Aujourd’hui, Réjean Thomas reste une figure incontournable de la médecine communautaire à Montréal. Sa réputation d’intégrité, de dévouement et d’empathie continue d’inspirer collègues, patients et étudiants en médecine. À travers sa carrière, il démontre que, au-delà des traitements, la compassion et l’accompagnement humain sont essentiels dans la lutte contre les maladies transmissibles, faisant de lui un médecin et un citoyen engagé dont l’influence dépasse largement les frontières du Québec.
Conséquences possibles de la fermeture de la Clinique l’Actuel
Les conséquences possibles de la fermeture de la Clinique l’Actuel seraient multiples et préoccupantes, tant pour les patients que pour le système de santé. La clinique, reconnue comme un centre de référence pour le VIH et les ITSS, assure un suivi médical complet et continu pour ses patients, ce qui inclut non seulement les traitements, mais aussi le soutien psychologique et social. Sa fermeture pourrait entraîner des interruptions de soins pour des personnes vulnérables, compliquant la gestion de leur santé et augmentant les risques de complications liées au VIH ou aux autres infections transmissibles.
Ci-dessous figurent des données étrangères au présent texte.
(** X18. [build_report] of [hashing.py] fails on an empty questionnaire
    (ZeroDivisionError) and on every questionnaire with an answer other than
    "Implementado", "Parcial" and "Nao implementado" (KeyError): among them
    "Não implementado" and "Não se aplica", which the application offers and
    [score_answer] scores.  On the other questionnaires whose ids are of one
    kind it returns the title, the score line, two empty lines and one line
    for each question in the order of the ids. *)
Theorem X18_text_report (f : Hashing.formats) (resps : list (json_key * string)) :
  (exists e, Hashing.build_report f [] = Raise e /\ exc_type e = "ZeroDivisionError") /\
  (uniform resps -> ~ Forall (fun kv => Hashing.known (snd kv)) resps ->
   exists e, Hashing.build_report f resps = Raise e /\ exc_type e = "KeyError") /\
  (uniform resps -> resps <> [] -> Forall (fun kv => Hashing.known (snd kv)) resps ->
   exists score,
     Hashing.build_report f resps =
     Ok (join Hashing.newline
           ("CIS IG1 Maturity Report" :: score :: "" :: "" ::
            map Hashing.question_line (isort resps)))) /\
  ~ Hashing.known "Não implementado" /\ ~ Hashing.known "Não se aplica" /\
  score_answer "Não se aplica" = 1%Q.
Proof.
  split; [eexists; split; reflexivity | split; [| split]].
  - intros Hu Hn. unfold Hashing.build_report.
    destruct (sorted_items_spec resps) as [[_ ->] | [Hnu _]]; [| contradiction].
    destruct (report_loop_unknown f (isort resps)) with
      (lines := ["CIS IG1 Maturity Report"; ""; ""]) (total := 0%Q) as (e & -> & He).
    + intros Hall. apply Hn. eapply Forall_perm; [symmetry; apply isort_perm | exact Hall].
    + cbn. eauto.
  - intros Hu Hne Hall. unfold Hashing.build_report.
    destruct (sorted_items_spec resps) as [[_ ->] | [Hnu _]]; [| contradiction].
    destruct (report_loop_known f (isort resps)) with
      (lines := ["CIS IG1 Maturity Report"; ""; ""]) (total := 0%Q) as (t & ->).
    + eapply Forall_perm; [apply isort_perm | exact Hall].
    + cbn. destruct resps as [| kv resps]; [congruence |]. cbn [length Nat.eqb].
      eexists. reflexivity.
  - unfold Hashing.known. repeat split; try reflexivity;
      intros [H | [H | H]]; discriminate.
Qed.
De plus, la perte de l’expertise spécialisée de l’équipe de l’Actuel serait difficilement remplaçable. Les autres établissements de santé pourraient se retrouver surchargés, n’étant pas tous équipés pour offrir un accompagnement multidisciplinaire comparable. La prévention et l’éducation autour des ITSS, ainsi que la participation à des programmes de recherche sur le VIH, pourraient également être affectées, ralentissant les progrès réalisés depuis plusieurs décennies.
Enfin, la fermeture de la clinique aurait un impact émotionnel et communautaire considérable. Réjean Thomas et son équipe ont construit des liens de confiance avec les patients et les communautés LGBTQ+, et leur absence créerait un vide difficile à combler, renforçant l’anxiété et le sentiment d’insécurité sanitaire parmi les personnes concernées.